The Hill House Box proposes this temporary stripping-down as an opportunity. “We can bring people into close visibility to the conservation processes, to almost make a spectacle of the conservation,” says Groarke. “We can get people to discuss it, rather than being passive about it.” In a milieu that has come to favour novel experiences, Williams hopes that the box will also serve to raise the number of visitors, broadening the house’s appeal beyond the 28,500 or so architecturally engaged pilgrims who came in 2017. “There will always be some people who wish to worship at the shrine of Mackintosh,” he says, “and that’s great. But what I want is for more of the ladies and gentlemen of Glasgow and their families to come.”

The Hill House will remain open to visitors while ensconced in the box. Between the harling and the mesh, Carmody Groarke has erected an elegant two-storey visitor centre adjacent to the house’s main entrance, which will serve as front desk, gift shop, café and entrance to the building. Built in similar dark wood to that within the house, its interior nods to Mackintosh without becoming pastiche. “We didn’t want to do Mockintosh,” jokes Williams. “It’s a 21st-first century visitor centre inside a 21st-century steel structure.
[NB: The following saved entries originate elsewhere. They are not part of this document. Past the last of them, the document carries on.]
(* ===== verification/Sched.v ===== *)
(** * The scheduler (src/src/sched/scheduler.c)

    Ready-thread selection (round robin and priority), the mode-aware
    dispatch, mode changes, and the two halves of [gth_scheduler_run_next]
    around its stack switch. *)

From S2P Require Import Prelude WaitQueue TraceFormat State TraceBuffer Trace Runtime Replay Fuzz.

(** ** Selection *)

(** The round-robin loop; [n] is the number of iterations left and
    [idx = (start + i) % GTH_MAX_THREADS]. *)
Fixpoint rr_scan (ts : list gth_thread_record_t) (start i n : nat) : option nat :=
  match n with
  | O => None
  | S n' =>
      let idx := ((start + i) mod GTH_MAX_THREADS)%nat in
      match ts !! idx with
      | Some t => if is_ready t then Some idx else rr_scan ts start (S i) n'
      | None => rr_scan ts start (S i) n'
      end
  end.

(** Whether [candidate] replaces [best] in the priority loop. *)
Definition prio_better (candidate best : gth_thread_record_t) : bool :=
  if th_priority best <? th_priority candidate then true
  else (th_priority candidate =? th_priority best) && (th_tid candidate <? th_tid best).

(** The priority loop; [i] is the slot of the head of [ts]. *)
Fixpoint prio_scan (ts : list gth_thread_record_t) (i : nat)
    (best : option (nat * gth_thread_record_t)) : option nat :=
  match ts with
  | [] => fst <$> best
  | t :: ts' =>
      if negb (is_ready t) then prio_scan ts' (S i) best
      else match best with
      | None => prio_scan ts' (S i) (Some (i, t))
      | Some (_, b) =>
          if prio_better t b then prio_scan ts' (S i) (Some (i, t))
          else prio_scan ts' (S i) best
      end
  end.

Definition gth_scheduler_pick_ready_thread (s : gth_runtime_state_t)
    : option nat * gth_runtime_state_t :=
  if cfg_policy (rt_config s) =? GTH_SCHED_RR then
    let start := ((rt_last_rr_slot s + 1) mod GTH_MAX_THREADS)%nat in
    match rr_scan (rt_threads s) start 0 GTH_MAX_THREADS with
    | Some idx => (Some idx, {| s with rt_last_rr_slot := idx |})
    | None => (None, s)
    end
  else (prio_scan (rt_threads s) 0 None, s).

(** scheduler.c:102, the modes other than replay. *)
Definition pick_normal_or_fuzzed : M (option nat) := λ w,
  let '(normal_choice, s) := gth_scheduler_pick_ready_thread (w_rt w) in
  let w := {| w with w_rt := s |} in
  match rt_mode s, rt_fuzz s with
  | GTH_MODE_FUZZ, Some f =>
      match gth_fuzz_pick_thread (w_fuel w) s f normal_choice with
      | Done (o, f) => Done (o, set_fuzz (Some f) w)
      | Undef => Undef
      | NoFuel => NoFuel
      end
  | _, _ => Done (normal_choice, w)
  end.

Definition gth_scheduler_pick_ready_thread_mode : M (option nat) := λ w,
  match rt_mode (w_rt w), rt_replay (w_rt w) with
  | GTH_MODE_REPLAY, Some r =>
      let '(o, r) := gth_replay_next_thread (w_rt w) r in Done (o, set_replay (Some r) w)
  | _, _ => pick_normal_or_fuzzed w
  end.

(** ** Modes *)

Definition set_mode (m : gth_scheduler_mode_t) : world → world :=
  upd_rt (λ s, {| s with rt_mode := m |}).

(** The cleanup of the mode being left. *)
Definition leave_mode (w : world) : world :=
  let w := match rt_mode (w_rt w), rt_trace (w_rt w) with
           | GTH_MODE_RECORD, Some _ => gth_trace_cleanup w
           | _, _ => w end in
  let w := match rt_mode (w_rt w), rt_replay (w_rt w) with
           | GTH_MODE_REPLAY, Some _ => gth_replay_cleanup w
           | _, _ => w end in
  match rt_mode (w_rt w), rt_fuzz (w_rt w) with
  | GTH_MODE_FUZZ, Some _ => gth_fuzz_cleanup w
  | _, _ => w
  end.

Definition gth_scheduler_set_mode (mode : gth_scheduler_mode_t) : M gth_status_t := λ w,
  if negb (rt_initialized (w_rt w)) then Done (GTH_ESTATE, w)
  else
    let w := set_mode mode (leave_mode w) in
    match mode with
    | GTH_MODE_RECORD =>
        (st <- gth_trace_init;;
         if negb (bool_decide (st = GTH_OK)) && negb (bool_decide (st = GTH_ESTATE))
         then modify (set_mode GTH_MODE_NORMAL);; ret st
         else ret GTH_OK) w
    | GTH_MODE_FUZZ =>
        let seed := cfg_replay_seed (rt_config (w_rt w)) in
        let seed := if seed =? 0 then 123456789 else seed in
        (st <- gth_fuzz_init seed;;
         if negb (bool_decide (st = GTH_OK))
         then modify (set_mode GTH_MODE_NORMAL);; ret st
         else ret GTH_OK) w
    | _ => Done (GTH_OK, w)
    end.

(** ** Running a thread *)

(** The code before [gth_ctx_swap]: [inl] is a return without a switch. *)
Definition gth_scheduler_run_next (k : run_next_caller) : M (gth_status_t + result) := λ w,
  if negb (rt_initialized (w_rt w)) then Done (inl GTH_ESTATE, w)
  else
    (thread <- gth_scheduler_pick_ready_thread_mode;;
     match thread with
     | None => ret (inl GTH_ENOTFOUND)
     | Some i =>
         t <- thread_at i;;
         λ w,
           let s := w_rt w in
           let previous_tid := rt_current_tid s in
           let w := if bool_decide (rt_mode s = GTH_MODE_RECORD) || gth_trace_is_active w
                    then gth_trace_context_switch previous_tid (th_tid t) w else w in
           let w := upd_rt (upd_thread i (set_state GTH_THREAD_RUNNING)) w in
           let w := upd_rt (λ s,
             {| s with rt_current_tid := th_tid t;
                       rt_context_switches := u64 (rt_context_switches s + 1);
                       rt_runnable_threads := if 0 <? rt_runnable_threads s
                                              then rt_runnable_threads s - 1
                                              else rt_runnable_threads s |}) w in
           Done (inr (Swap SchedCtx (ThreadCtx i) (KRunNext previous_tid k)), w)
     end) w.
But we wanted to borrow some stuff.” The wooden beams resemble those of the house’s hallway and the lighting in the café draws on Mackintosh’s tearooms. It is a subtle, polite accompaniment to Mackintosh’s structure.

For all the clarity of its appearance and construction, the Hill House Box possesses a sort of eccentricity. Temporary and subservient to the form it shelters, it is not quite a work of architecture. Groarke calls it “a pure piece of engineering”. It allows the house, as gracefully as possible, to be examined like a patient on the table, scrutinised for its failures as much as its successes. In so doing, it gives tangible expression to the aspects of heritage conservation more usually kept under wraps, pulling Mackintosh out of his dusty shrine and into the blinking light of day. And if it ruffles some conservation purists, all the better.